Back in the early 90s, Francesco Cirillo came up with a technique to help him focus on his university studies. It’s almost stupidly simple. All you do is take a timer (he had a tomato timer and he’s Italian, hence the Pomodoro name) but your phone is fine, and set it for 25 minutes.
Decide to work on a task for 25 minutes. Start your timer and crack on! No distractions, no interruptions, do not pass Go, do not collect £200. Head down, and concentrate for 25 minutes.
When the buzzer goes take a 5-minute break; get up, make a tea, put a load of washing on, or whatever you want (but ideally movement). Then when you’re ready, set your next 25 minutes. You either carry on where you left off or start a new task.
The Pomodoro Technique – It’s simple but it works.
It’s really hard to focus with all our various notifications pinging left right and center. I have clients on all different mediums and can in a morning get pinged from email (8 different accounts at last count!), Slack, Teams, Google Chat, Skype message, or a text or call. It’s enough to make your brain explode when you’re trying to concentrate. 25 minutes is an entirely reasonable time for people to not have access to you.
Why use the Pomodoro technique?
We all put off the tricky work and the huge looming deadline. Mentally, knowing you only have to do 25 minutes is a great kickstart. If it’s a really challenging task (writing can be for me), set a timer for 10 minutes. At least you’ll be 10 minutes closer to the end than you were when you started. With writing, I make myself write. Even if it is utter gibberish, it’s easier to edit than to keep looking at a blank page.
There are whole books on deep working and how hard it’s become in these times of instant responses. Turning off distractions for a period of time allows you space to really think, problem-solve or get creative.
Manage to overwhelm
When your task list looks beyond achievable, sometimes just breaking it into chunks is really helpful. Look at the list, split it into sensible 25-minute chunks and then start. It’s really easy to be so busy worrying that you waste valuable “doing” time fretting. And once you start doing, not fretting then you’re already feeling more in control.

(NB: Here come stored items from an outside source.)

(** * Contrastive label proximity analysis of [explore_text_on_maps.ipynb]

    A shallow embedding of the three computational cells of the notebook
    (the proximity loop filling [adjacent_text] / [other_text], the
    frequency and probability tables, and [proportional_difference]) and
    the properties of the written specification checked against them.

    Conventions.
    - Python [str] is [string]; Python [int] is [Z]; Python [float] is [Q],
      so [/] and [-] are exact (rounding is not modelled).
    - A Python [dict] is an association list in insertion order, updated
      in place by [dict_set]; iteration order is list order.
    - A raised exception is the [Raise] branch of [result].
    - The cells are given twice: as functions of the values they read, and
      as programs over a store of objects, where [list.extend] and item
      assignment update an object in place. *)

From Stdlib Require Import List String Ascii Bool ZArith QArith Lia.
From Stdlib Require Import Sorted Permutation Lqa.
From ExtLib Require Import Structures.Monad Structures.MonadState.
From ExtLib Require Import Structures.MonadExc Data.Monads.StateMonad.
Import ListNotations.
Import MonadNotation.

Local Open Scope Z_scope.

(** ** Python values used by the notebook *)

Module Py.

Inductive exn : Type :=
| ZeroDivisionError
| TypeError
| NameError.

Inductive result (A : Type) : Type :=
| Ok (a : A)
| Raise (e : exn).
Arguments Ok {A} a.
Arguments Raise {A} e.

Definition result_bind {A B : Type} (r : result A) (k : A -> result B)
  : result B :=
  match r with
  | Ok a => k a
  | Raise e => Raise e
  end.

Definition result_catch {A : Type} (r : result A) (h : exn -> result A)
  : result A :=
  match r with
  | Ok a => Ok a
  | Raise e => h e
  end.

Definition dict (V : Type) : Type := list (string * V).

Definition keys {V : Type} (d : dict V) : list string := map fst d.
Definition values {V : Type} (d : dict V) : list V := map snd d.
Definition items {V : Type} (d : dict V) : list (string * V) := d.

(** [d.get(k, default)] *)
Fixpoint dict_get {V : Type} (d : dict V) (k : string) (default : V) : V :=
  match d with
  | [] => default
  | (k', v) :: d' => if String.eqb k k' then v else dict_get d' k default
  end.

(** [d[k] = v]: an existing key keeps its position, a new key goes last. *)
Fixpoint dict_set {V : Type} (d : dict V) (k : string) (v : V) : dict V :=
  match d with
  | [] => [(k, v)]
  | (k', v') :: d' =>
      if String.eqb k k' then (k', v) :: d' else (k', v') :: dict_set d' k v
  end.

(** [collections.Counter(xs)]: one increment per element, left to right. *)
Definition Counter (xs : list string) : dict Z :=
  fold_left (fun c x => dict_set c x (dict_get c x 0 + 1)) xs [].

(** [sum(xs)] over ints and over floats: starts at 0, adds left to right. *)
Definition sum (xs : list Z) : Z := fold_left Z.add xs 0.
Definition fsum (xs : list Q) : Q := fold_left Qplus xs (0%Q).

(** True division [a / b] of two ints. *)
Definition truediv (a b : Z) : result Q :=
  if b =? 0 then Raise ZeroDivisionError
  else Ok (inject_Z a / inject_Z b)%Q.

(** Stable ascending insertion into a list sorted by [key]: the new
    element passes only elements whose key is strictly smaller. *)
Fixpoint insert_by {A : Type} (key : A -> Q) (x : A) (l : list A) : list A :=
  match l with
  | [] => [x]
  | y :: l' =>
      if Qle_bool (key x) (key y) then x :: y :: l'
      else y :: insert_by key x l'
  end.

Definition sort_by {A : Type} (key : A -> Q) (l : list A) : list A :=
  fold_right (insert_by key) [] l.

(** [sorted(l, key=key, reverse=reverse)].  As in CPython, a reversed sort
    reverses the input, sorts it ascending and stable, and reverses the
    result. *)
Definition sorted {A : Type} (key : A -> Q) (reverse : bool) (l : list A)
  : list A :=
  if reverse then rev (sort_by key (rev l)) else sort_by key l.

End Py.

Import Py.

#[export] Instance Monad_result : Monad result :=
  {| ret := @Ok; bind := @result_bind |}.

#[export] Instance Exc_result : MonadExc exn result :=
  {| raise := @Raise; catch := @result_catch |}.

Local Open Scope monad_scope.

(** ** Frequency and probability tables (cells 172-173 and 183-184) *)

Section Tables.

(** [str.lower]; the Unicode case tables are not part of the notebook. *)
Variable str_lower : string -> string.

(** [Counter([i.lower() for i in labels])] *)
Definition text_freq (labels : list string) : dict Z :=
  Counter (map str_lower labels).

Working through illness or difficult circumstances –
I used this technique to keep working through a slipped disc. It wasn’t fun, but working in these sprints made it possible around an insane blend of drugs and an operation. It’s the same when life feels awful and you have personal challenges but still need to get stuff done. Work in small, focused chunks to make it more manageable. You might only manage 2 or 3 pomodoros in a day. That’s OK. It’s better to be focused for less time than sit at your desk for longer and feel bad for not being more productive. Do a couple of pomodoros then rest.
I hate cleaning. So I will set a timer and hurtle through as much as I can with a decent playlist going. It makes me work faster to try and fit more in!
I hope that this has shared my love of the ticking tomato with you!